Hi,
I am interested in doing spiking neural networks simulations in Julia. The package Neuroblox.jl seems very promising, and the lectures posted on MIT OpenCourseware on it make it clear that it is possible to build custom neural and synaptic models.
I am having a hard time understanding if and how it is possible to include learning rules into the system, especially ones that get applied when pre or post synaptic neurons spike, for example an STDP rule. I had a look at the documentation, without much success.
I would really like to hear from someone familiar with the package if this is possible in its current state, and if they think the package is ready for general usage.
This is my first post on this forum, so please let me know if I am breaking any rule
. I apologize for the absence of links, but I am not yet allowed to include them.
Hi there, thanks for taking an interest in Neuroblox and the course, and apologies for the late reply. You are right, it is possible to build such custom models, we prioritise modularity like this. You should be able to use the current Hebbian learning rules in any connection involving neurons, like the ones in the course tutorials.
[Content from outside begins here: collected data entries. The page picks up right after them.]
(* ===== verification/_CoqProject ===== *)
-Q . S2P
Prelude.v
RustStr.v
Net.v
SortBy.v
Search.v
F32.v
Transform.v
Samples.v
Cameras.v
Kinematics.v
Enrichment.v
Digests.v
RateLimit.v
SshTypes.v
Auth.v
CommandFilter.v
Standalone.v
Paths.v
Effects.v
Nucleus.v
Emergency.v
Proto.v
Peers.v
Dispatcher.v
Links.v
PluginLoader.v
PluginManager.v
PluginHost.v
FileSys.v
Sftp.v
Handler.v
SshServer.v
Forwarding.v
Relay.v
Policy.v
Buffer.v
Mcap.v
Privacy.v
Triggers.v
Storage.v
Packager.v
Upload.v
Collector.v
Health.v
Recording.v
SshClient.v
Fleet.v
Updater.v
Routing.v
Tunnel.v
Api.v
Config.v
Login.v
Session.v
Service.v
Start.v
Helper.v
CliSsh.v
Desktop.v
DesktopData.v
Adding custom learning rules is quite fiddly for now but we are fixing it. In the current version you have to extend some internal functions (these three ones). In the current version you would also need to know which states of the pre- and post-synaptic neurons participate in the rule and at what times during simulation their values should be used to calculate the weight gradient (like these fields do in the simple Hebbian rule).
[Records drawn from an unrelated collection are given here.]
(* ===== verification/Search.v ===== *)
(** * Binary search (the standard library's [binary_search_by_key])

    The search in a slice that is in order: where the key is, or where it would
    be inserted. *)

From Stdlib Require Import Sorting.Sorted.
From S2P Require Import Prelude.

Open Scope Z_scope.

(** The loop: [base] moves up to the middle unless the middle is greater, the
    size is halved.  The size falls in every turn, so its initial value is
    enough fuel. *)
Fixpoint narrow (fuel : nat) (ks : list Z) (t : Z) (base size : nat) : nat :=
  match fuel with
  | O => base
  | S fuel =>
      if (size <=? 1)%nat then base
      else
        let half := (size / 2)%nat in
        let mid := (base + half)%nat in
        let base := match ks !! mid with Some k => if t <? k then base else mid | None => base end in
        narrow fuel ks t base (size - half)
  end.

(** [ks]: the keys of the slice. *)
Definition binary_search (ks : list Z) (t : Z) : result nat nat :=
  if bool_decide (ks = []) then Err 0%nat
  else
    let base := narrow (length ks) ks t 0 (length ks) in
    match ks !! base with
    | Some k => if k =? t then Ok base else if k <? t then Err (base + 1)%nat else Err base
    | None => Err base
    end.

(** [v.insert(i, x)] for [i] at most the length. *)
Definition vec_insert {A} (l : list A) (i : nat) (x : A) : list A := take i l ++ x :: drop i l.

Section SearchTheorems.
Context (ks : list Z) (t : Z).

Lemma sorted_lookup i j a b :
  StronglySorted Z.le ks -> (i <= j)%nat -> ks !! i = Some a -> ks !! j = Some b -> a <= b.
Proof.
  intros Hs. revert i j. induction Hs as [|k l Hl IH Hk]; intros i j Hij Hi Hj; [done|].
  destruct i as [|i], j as [|j]; simpl in *; try lia; simplify_eq; [lia| |eapply IH; [|done|done]; lia].
  rewrite Forall_forall in Hk. apply Hk. by eapply list_elem_of_lookup_2.
Qed.

(** What is left to search: nothing below [base] is greater than [t], and all
    beyond the end of the window is. *)
Definition window (base size : nat) : Prop :=
  (1 <= size)%nat /\ (base + size <= length ks)%nat /\
  (base = 0%nat \/ (exists k, ks !! base = Some k /\ k <= t)) /\
  (forall j k, (base + size <= j)%nat -> ks !! j = Some k -> t < k).

Lemma narrow_window fuel base size :
  StronglySorted Z.le ks -> (size <= fuel)%nat -> window base size -> window (narrow fuel ks t base size) 1.
Proof.
  intros Hs. revert base size. induction fuel as [|f IH]; intros base size Hf (H1 & H2 & H3 & H4); [lia|].
  cbn [narrow]. destruct (Nat.leb_spec size 1) as [Hsz|Hsz].
  - assert (size = 1)%nat as -> by lia. by repeat split.
  - assert (0 < size / 2 < size)%nat as Hhalf
      by (split; [apply Nat.div_str_pos; lia|apply Nat.div_lt; lia]).
    apply IH; [lia|].
    destruct (lookup_lt_is_Some_2 ks (base + size / 2)) as [k Hk]; [lia|]. rewrite Hk.
    destruct (Z.ltb_spec t k) as [Hlt|Hge]; (split; [lia|split; [lia|split]]).
    + done.
    + intros j k' Hj Hk'. destruct (decide (base + size <= j)%nat) as [Hb|Hb]; [by eapply H4|].
      assert (2 * (size / 2) <= size)%nat by (apply Nat.Div0.mul_div_le).
      destruct (decide (base + size / 2 <= j)%nat) as [Hm|Hm].
      * pose proof (sorted_lookup _ _ _ _ Hs Hm Hk Hk'). lia.
      * lia.
    + right. eauto.
    + intros j k' Hj Hk'. eapply H4; [|exact Hk']. lia.
Qed.

Lemma binary_search_ok i : binary_search ks t = Ok i -> ks !! i = Some t.
Proof.
  unfold binary_search. case_bool_decide; [done|]. destruct (ks !! _) as [k|] eqn:E; [|done].
  destruct (Z.eqb_spec k t) as [->|]; [by intros [= <-]|]. by destruct (k <? t).
Qed.

(** A key that is not found goes after all smaller and before all greater ones. *)
Lemma binary_search_err i :
  StronglySorted Z.le ks -> binary_search ks t = Err i ->
  (i <= length ks)%nat /\ Forall (fun k => k < t) (take i ks) /\ Forall (fun k => t < k) (drop i ks).
Proof.
  intros Hs. unfold binary_search. case_bool_decide as Hnil; [intros [= <-]; by rewrite Hnil|].
  assert (0 < length ks)%nat as Hlen by (destruct ks; [done|simpl; lia]).
  assert (window 0 (length ks)) as Hw.
  { repeat split; [lia|lia|by left|]. intros j k Hj Hk. apply lookup_lt_Some in Hk. lia. }
  destruct (narrow_window (length ks) 0 (length ks) Hs ltac:(lia) Hw) as (_ & H2 & H3 & H4).
  set (b := narrow _ _ _ _ _) in *. destruct (lookup_lt_is_Some_2 ks b) as [k Hk]; [lia|]. rewrite Hk.
  destruct (Z.eqb_spec k t) as [->|Hne]; [done|].
  assert (Hcut : forall c, (c <= length ks)%nat ->
    (forall j x, (j < c)%nat -> ks !! j = Some x -> x < t) -> (forall j x, (c <= j)%nat -> ks !! j = Some x -> t < x) ->
    (c <= length ks)%nat /\ Forall (fun k => k < t) (take c ks) /\ Forall (fun k => t < k) (drop c ks)).
  { intros c Hc Hlo Hhi. split; [done|]. split; apply Forall_lookup; intros j x Hx.
    - apply lookup_take_Some in Hx as [Hx Hj]. by eapply Hlo.
    - rewrite lookup_drop in Hx. eapply Hhi; [|exact Hx]. lia. }
  destruct (Z.ltb_spec k t) as [Hlt|Hge]; intros [= <-]; apply Hcut; try lia.
  - intros j x Hj Hx. pose proof (sorted_lookup j b x k Hs ltac:(lia) Hx Hk). lia.
  - intros j x Hj Hx. by eapply H4.
  - intros j x Hj Hx. destruct H3 as [->|(k' & Hk' & Hle)]; [lia|]. rewrite Hk in Hk'. injection Hk' as <-. lia.
  - intros j x Hj Hx. pose proof (sorted_lookup b j k x Hs ltac:(lia) Hk Hx). lia.
Qed.

Lemma search_position i :
  StronglySorted Z.le ks -> (binary_search ks t = Ok i \/ binary_search ks t = Err i) ->
  (i <= length ks)%nat /\ Forall (fun k => k <= t) (take i ks) /\ Forall (fun k => t <= k) (drop i ks).
Proof.
  intros Hs [H|H].
  - apply binary_search_ok in H as Hi. pose proof (lookup_lt_Some _ _ _ Hi). split; [lia|].
    split; apply Forall_lookup; intros j x Hx.
    + apply lookup_take_Some in Hx as [Hx Hj]. eapply (sorted_lookup j i); try done; lia.
    + rewrite lookup_drop in Hx. eapply (sorted_lookup i (i + j)); try done; lia.
  - destruct (binary_search_err i Hs H) as (H1 & H2 & H3). split; [done|].
    split; (eapply Forall_impl; [eassumption|]); simpl; lia.
Qed.

(** Inserting at the place that was found keeps the order. *)
Lemma insert_found_sorted i :
  StronglySorted Z.le ks -> (binary_search ks t = Ok i \/ binary_search ks t = Err i) ->
  StronglySorted Z.le (vec_insert ks i t).
Proof.
  intros Hs Hi. destruct (search_position i Hs Hi) as (_ & Hlo & Hhi). unfold vec_insert.
  rewrite <- (take_drop i ks) in Hs. apply StronglySorted_app in Hs as (Hx & Hs1 & Hs2).
  apply StronglySorted_app. rewrite Forall_forall in Hlo, Hhi. split_and!.
  - intros x y Hx1 Hy. apply elem_of_cons in Hy as [->|Hy]; [by apply Hlo|by apply Hx].
  - done.
  - apply StronglySorted_cons. split; [by apply Forall_forall|done].
Qed.
End SearchTheorems.

Lemma vec_insert_perm {A} (l : list A) i x : vec_insert l i x ≡ₚ x :: l.
Proof. unfold vec_insert. rewrite <- Permutation_middle. by rewrite take_drop. Qed.

Lemma map_vec_insert {A B} (f : A -> B) l i x : map f (vec_insert l i x) = vec_insert (map f l) i (f x).
Proof. unfold vec_insert. rewrite map_app. simpl. by rewrite <- firstn_map, <- skipn_map. Qed.

Lemma sorted_keys_filter {A} (key : A -> Z) (P : A -> Prop) `{forall x, Decision (P x)} (l : list A) :
  StronglySorted Z.le (map key l) -> StronglySorted Z.le (map key (filter P l)).
Proof.
  induction l as [|x l IH]; intros Hs; [done|]. apply StronglySorted_inv in Hs as [Hs Hx].
  rewrite filter_cons. destruct (decide (P x)); [|by apply IH]. simpl. constructor; [by apply IH|].
  rewrite Forall_forall in Hx. apply Forall_forall. intros k Hk. apply Hx.
  apply list_elem_of_fmap in Hk as (y & -> & Hy). apply list_elem_of_filter in Hy as [_ Hy].
  by apply list_elem_of_fmap_2.
Qed.

Example binary_search_examples :
  binary_search [1; 3; 5; 7] 5 = Ok 2%nat /\ binary_search [1; 3; 5; 7] 4 = Err 2%nat /\
  binary_search [1; 3; 5; 7] 0 = Err 0%nat /\ binary_search [1; 3; 5; 7] 9 = Err 4%nat /\ binary_search [] 9 = Err 0%nat.
Proof. by vm_compute. Qed.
We are working on a new release which should be out soon, where we simplify the API and export more utility functions for customising connection and learning rules. I would recommend waiting for this version to come out. When it does, I’ll also update the course tutorial page with new syntax and add an example including custom learning rules too. If it’s something urgent that you want to simulate now, feel free to add more details about your use case here and I can help you with the code to run it.
Haris
Hi Haris, thank you for getting back to me. I am excited to hear that you are working on the learning rules and I am looking forward to try the new version when it will come out!
You mention that in the current version you would need to know at what times during the simulation the weights should change. This seems incompatible with a learning rule where the weight changes whenever the pre or post-synaptic neuron spike, as these times are not known before running the simulation.
Will it be possible to implement this type of learning rule in the new version?